» **WORK INSTRUCTIONS**
Please give back word for word the lines below, from the first one through the one with "Hi Hm; [done|].".

-------- RECORDS FOR THIS EXERCISE

Lemma all_finished_last (pcs : list AdminPc) pc : forallb is_finished (pcs ++ [pc]) = true ->
  is_finished pc = true.
Proof. rewrite forallb_app. cbn. by intros [_ [Hlast _]%andb_prop]%andb_prop. Qed.

Lemma finish_finished pc rt : is_finished pc = true -> settle pc rt = rt.
Proof. by destruct pc. Qed.

Context (shards_cover : forall k, (shard_of k < shards)%nat).

Lemma admin_run_registry ops (g : gateway) : gw_provider_registry g = registry ->
  gw_provider_registry (admin_run ops g) = registry.
Proof.
  revert g. induction ops as [|op ops IH]; intros g Hg; [done|]. apply IH.
  by apply (finish_start shard_of shards registry shards_cover regex_new op g).
Qed.

Lemma quiet_in_sequence g rt ops pcs : in_sequence g rt ops pcs -> forallb is_finished pcs = true ->
  rt = routing_of (admin_run ops g).
Proof.
  intros [(-> & -> & ->)|(ops' & op & pcs' & pc & -> & -> & _ & Hfin & _)] Hf; [done|].
  by rewrite finish_finished in Hfin by by eapply all_finished_last.
Qed.

Lemma serial_in_sequence (g : gateway) st : gw_provider_registry g = registry ->
  rtc serial_step (traffic_start (routing_of g)) st ->
  in_sequence g (tf_routing st) (tf_ops st) (tf_admin st).
Proof.
  intros Hg. apply serial_invariant.
  - by left.
  - intros rt ops pcs op Hseq Hf. right. exists ops, op, pcs, (start op). split_and!; [done..|done| |].
    + rewrite (quiet_in_sequence _ _ _ _ Hseq Hf). unfold Gateway.admin_run. rewrite foldl_app. cbn [foldl].
      by apply (finish_start shard_of shards registry shards_cover regex_new), admin_run_registry.
    + intros _. by rewrite (quiet_in_sequence _ _ _ _ Hseq Hf).
  - intros rt ops pcs i x br pc' rt' br' [(-> & -> & ->)|Hseq] Hi Hm; [done|].
    destruct Hseq as (ops' & op & pcs' & pc & -> & -> & Hf & Hfin & Hfront).
    destruct (active_is_last _ _ _ _ _ _ _ Hf Hi Hm) as [-> ->]. right.
    exists ops', op, pcs', pc'. split_and!; [done| |done| |].
    + by rewrite insert_app_r_alt, Nat.sub_diag by lia.
    + by rewrite (admin_move_finish _ _ _ _ _ _ _ _ _ Hm).
    + intros Ha. destruct (admin_move_ahead _ _ _ _ _ _ Hm Ha) as [Ha' ->]. by apply Hfront.
Qed.

(** C7: Administration is atomic to requests. When administrative calls do not overlap, then
    whatever requests do between their steps: the configuration and the targets a request
    sees are always those of the operations begun, run one after the other, with or without
    the last; and when no call is in progress, targets, clients, keys, configuration and
    history are exactly what the operations leave in sequence. *)
Theorem administration_linearizes (g : gateway) st :
  gw_provider_registry g = registry -> rtc serial_step (traffic_start (routing_of g)) st ->
  (exists ops, (ops = tf_ops st \/ ops = removelast (tf_ops st)) /\
     front (tf_routing st) = front (routing_of (admin_run ops g))) /\
  (quiet st -> tf_routing st = routing_of (admin_run (tf_ops st) g)).
Proof.
  intros Hg Hrun. pose proof (serial_in_sequence g st Hg Hrun) as Hseq. split.
  - destruct Hseq as [(-> & _ & ->)|(ops & op & pcs & pc & Hops & _ & _ & Hfin & Hfront)].
    + exists []. split; [by left|done].
    + destruct (ahead pc) eqn:Ea.
      * exists ops. rewrite Hops. split; [right; by rewrite removelast_last|by apply Hfront].
      * exists (tf_ops st). split; [by left|]. by rewrite <- Hfin, finish_front.
  - by apply quiet_in_sequence.
Qed.

(** *** Clients *)

(** Every target that is an endpoint has a client. *)
Definition resolves (targets : list Target) (clients : gmap string provider) : Prop :=
  forall t id, t ∈ targets -> target_id t = Some id -> is_Some (clients !! id).

Definition plain_op (op : AdminOp) : Prop :=
  match op with OpReload _ c => plain_config c | _ => True end.

Definition pc_resolves (rt : routing) (pc : AdminPc) : Prop :=
  match pc with
  | Building _ b _ | InsertingKeys _ b | RetainingKeys _ b | Swapping b => resolves (bt_targets b) (rt_providers rt)
  | RetainingBreakers _ b _ => bt_targets b = rt_targets rt
  | Pruning todo b => bt_targets b = rt_targets rt /\ forall id, id ∈ todo -> id ∉ active_ids b
  | Applying _ c _ | ClearingBreakers _ _ c _ | Recording _ c _ => plain_config c
  | Finding _ _ | Finished _ => True
  end.

Definition versions_plain (rt : routing) : Prop :=
  forall e, e ∈ ch_entries (rt_history rt) -> plain_config (che_config e).

Lemma build_resolves c b (clients : gmap string provider) ts :
  let '(b', clients') := build_candidate registry c b clients in
  (resolves (bt_targets b) clients -> resolves (bt_targets b') clients') /\
  (resolves ts clients -> resolves ts clients').
Proof.
  unfold build_candidate. destruct (client_of registry c) as [client|err]; [|done]. split.
  - intros Hr t id [Ht| ->%list_elem_of_singleton]%elem_of_app Hid; rewrite lookup_insert; case_decide; try done;
      [by eapply Hr|]. cbn in Hid. congruence.
  - intros Hr t id Ht Hid. rewrite lookup_insert. case_decide; [done|]. by eapply Hr.
Qed.

Lemma found_plain v (rt : routing) c : versions_plain rt -> find_version v (rt_history rt) = Some c -> plain_config c.
Proof.
  unfold find_version. intros Hp Hf. destruct (find _ _) as [x|] eqn:Ex; [|done]. injection Hf as <-.
  apply Hp. apply find_some in Ex as [Hx _]. by apply list_elem_of_In.
Qed.

Lemma plain_resolves c (clients : gmap string provider) : plain_config c -> resolves (cfg_targets c) clients.
Proof. intros Hp t id Ht Hid. rewrite (Hp t Ht) in Hid. done. Qed.

Lemma admin_resolves pc rt br pc' rt' br' :
  resolves (rt_targets rt) (rt_providers rt) -> versions_plain rt -> pc_resolves rt pc ->
  admin_move pc rt br = Some (pc', rt', br') ->
  resolves (rt_targets rt') (rt_providers rt') /\ versions_plain rt' /\ pc_resolves rt' pc'.
Proof.
  intros Hr Hv Hpc.
  destruct pc as [[|c todo] b m|[|[i key] todo] b|[|s todo] b|b|[|s todo] b prev|[|i todo] b|now v
    |now config rb|[|s todo] now config rb|now config rb|a]; cbn [Traffic.admin_move pc_resolves] in *;
    try (by intros [= <- <- <-]).
  - destruct (kept_previous b m); by intros [= <- <- <-].
  - pose proof (build_resolves c b (rt_providers rt) (rt_targets rt)) as Hb.
    destruct (build_candidate registry c b (rt_providers rt)) as [b' clients]. intros [= <- <- <-].
    split_and!; [by apply Hb|done|by apply Hb].
  - intros [= <- <- <-]. split_and!; [done|done|]. split; [done|].
    by intros id [_ Hn%negb_true_iff%bool_decide_eq_false]%list_elem_of_In%filter_In.
  - destruct Hpc as [Hb Hs]. intros [= <- <- <-]. split_and!; [|done|].
    + intros t id Ht Hid. cbn in Ht |- *. rewrite lookup_delete_ne; [by eapply Hr|]. intros <-.
      apply (Hs i); [by left|]. unfold active_ids. rewrite Hb. apply list_elem_of_omap. by exists t.
    + split; [done|]. intros id Hid. apply Hs. by right.
  - destruct (find_version v _) as [c|] eqn:Ef; intros [= <- <- <-]; [|done].
    split_and!; [done|done|]. by eapply found_plain.
  - destruct (validate _); intros [= <- <- <-]; [|done]. split_and!; [|done|done].
    by apply (plain_resolves config).
  - intros [= <- <- <-]. split_and!; [done| |done]. intros e [He|He]%elem_of_app; [by apply Hv|].
    by apply list_elem_of_singleton in He as ->.
Qed.

(** C34: Live endpoints resolve. When administrative calls, rebuilds, reloads and rollbacks
    alike, do not overlap, and no configuration that they apply or that the history
    records names an endpoint, then at every moment, in the middle of a rebuild too, every
    live target of the database has its client in place. *)
Theorem live_targets_resolve (rt0 : routing) st :
  resolves (rt_targets rt0) (rt_providers rt0) -> versions_plain rt0 ->
  rtc serial_step (traffic_start rt0) st -> Forall plain_op (tf_ops st) ->
  resolves (rt_targets (tf_routing st)) (rt_providers (tf_routing st)).
Proof.
  intros Hr0 Hv0 Hrun Hops.
  pose proof (serial_invariant (fun rt ops pcs => Forall plain_op ops ->
    resolves (rt_targets rt) (rt_providers rt) /\ versions_plain rt /\
    (pcs = [] \/ exists pcs' pc, pcs = (pcs' ++ [pc])%list /\ forallb is_finished pcs' = true /\ pc_resolves rt pc))
    rt0 st) as Hinv.
  apply Hinv; [..|done|done]; clear Hinv Hrun Hops st.
  - intros _. split_and!; [done|done|by left].
  - intros rt ops pcs op Hi Hf [Hops [Hop _]%Forall_cons]%Forall_app.
    destruct (Hi Hops) as (Hr & Hv & _). split_and!; [done|done|right].
    exists pcs, (start op). split_and!; [done|done|]. destruct op; cbn; [done|done|].
    intros t id Ht. by apply not_elem_of_nil in Ht.
  - intros rt ops pcs i x br pc' rt' br' Hi Hx Hm Hops.
    destruct (Hi Hops) as (Hr & Hv & [->|(pcs' & pc & -> & Hf & Hpc)]); [done|].
    destruct (active_is_last _ _ _ _ _ _ _ Hf Hx Hm) as [-> ->].
    destruct (admin_resolves _ _ _ _ _ _ Hr Hv Hpc Hm) as (Hr' & Hv' & Hpc').
    split_and!; [done|done|right]. exists pcs', pc'. split_and!; [|done|done].
    by rewrite insert_app_r_alt, Nat.sub_diag by lia.
Qed.
End Serial.

(** ** Races *)

(** Clients that remember the URL they were built for. *)
Record UrlRegistry := {}.

Definition url_client (url : string) : Provider unit unit :=
  {| prov_name := url; prov_display_name := url; prov_supported_models := [];
     prov_complete := fun _ _ w => (Err (PRateLimited 60), w);
     prov_complete_stream := fun _ _ w => (Ok tt, w); prov_embed := default_embed url |}.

----------------

» **RESULT OF THE EXERCISE**
Lemma all_finished_last (pcs : list AdminPc) pc : forallb is_finished (pcs ++ [pc]) = true ->
  is_finished pc = true.
Proof. rewrite forallb_app. cbn. by intros [_ [Hlast _]%andb_prop]%andb_prop. Qed.

Lemma finish_finished pc rt : is_finished pc = true -> settle pc rt = rt.
Proof. by destruct pc. Qed.

Context (shards_cover : forall k, (shard_of k < shards)%nat).

Lemma admin_run_registry ops (g : gateway) : gw_provider_registry g = registry ->
  gw_provider_registry (admin_run ops g) = registry.
Proof.
  revert g. induction ops as [|op ops IH]; intros g Hg; [done|]. apply IH.
  by apply (finish_start shard_of shards registry shards_cover regex_new op g).
Qed.

Lemma quiet_in_sequence g rt ops pcs : in_sequence g rt ops pcs -> forallb is_finished pcs = true ->
  rt = routing_of (admin_run ops g).
Proof.
  intros [(-> & -> & ->)|(ops' & op & pcs' & pc & -> & -> & _ & Hfin & _)] Hf; [done|].
  by rewrite finish_finished in Hfin by by eapply all_finished_last.
Qed.

Lemma serial_in_sequence (g : gateway) st : gw_provider_registry g = registry ->
  rtc serial_step (traffic_start (routing_of g)) st ->
  in_sequence g (tf_routing st) (tf_ops st) (tf_admin st).
Proof.
  intros Hg. apply serial_invariant.
  - by left.
  - intros rt ops pcs op Hseq Hf. right. exists ops, op, pcs, (start op). split_and!; [done..|done| |].
    + rewrite (quiet_in_sequence _ _ _ _ Hseq Hf). unfold Gateway.admin_run. rewrite foldl_app. cbn [foldl].
      by apply (finish_start shard_of shards registry shards_cover regex_new), admin_run_registry.
    + intros _. by rewrite (quiet_in_sequence _ _ _ _ Hseq Hf).
  - intros rt ops pcs i x br pc' rt' br' [(-> & -> & ->)|Hseq] Hi Hm; [done|].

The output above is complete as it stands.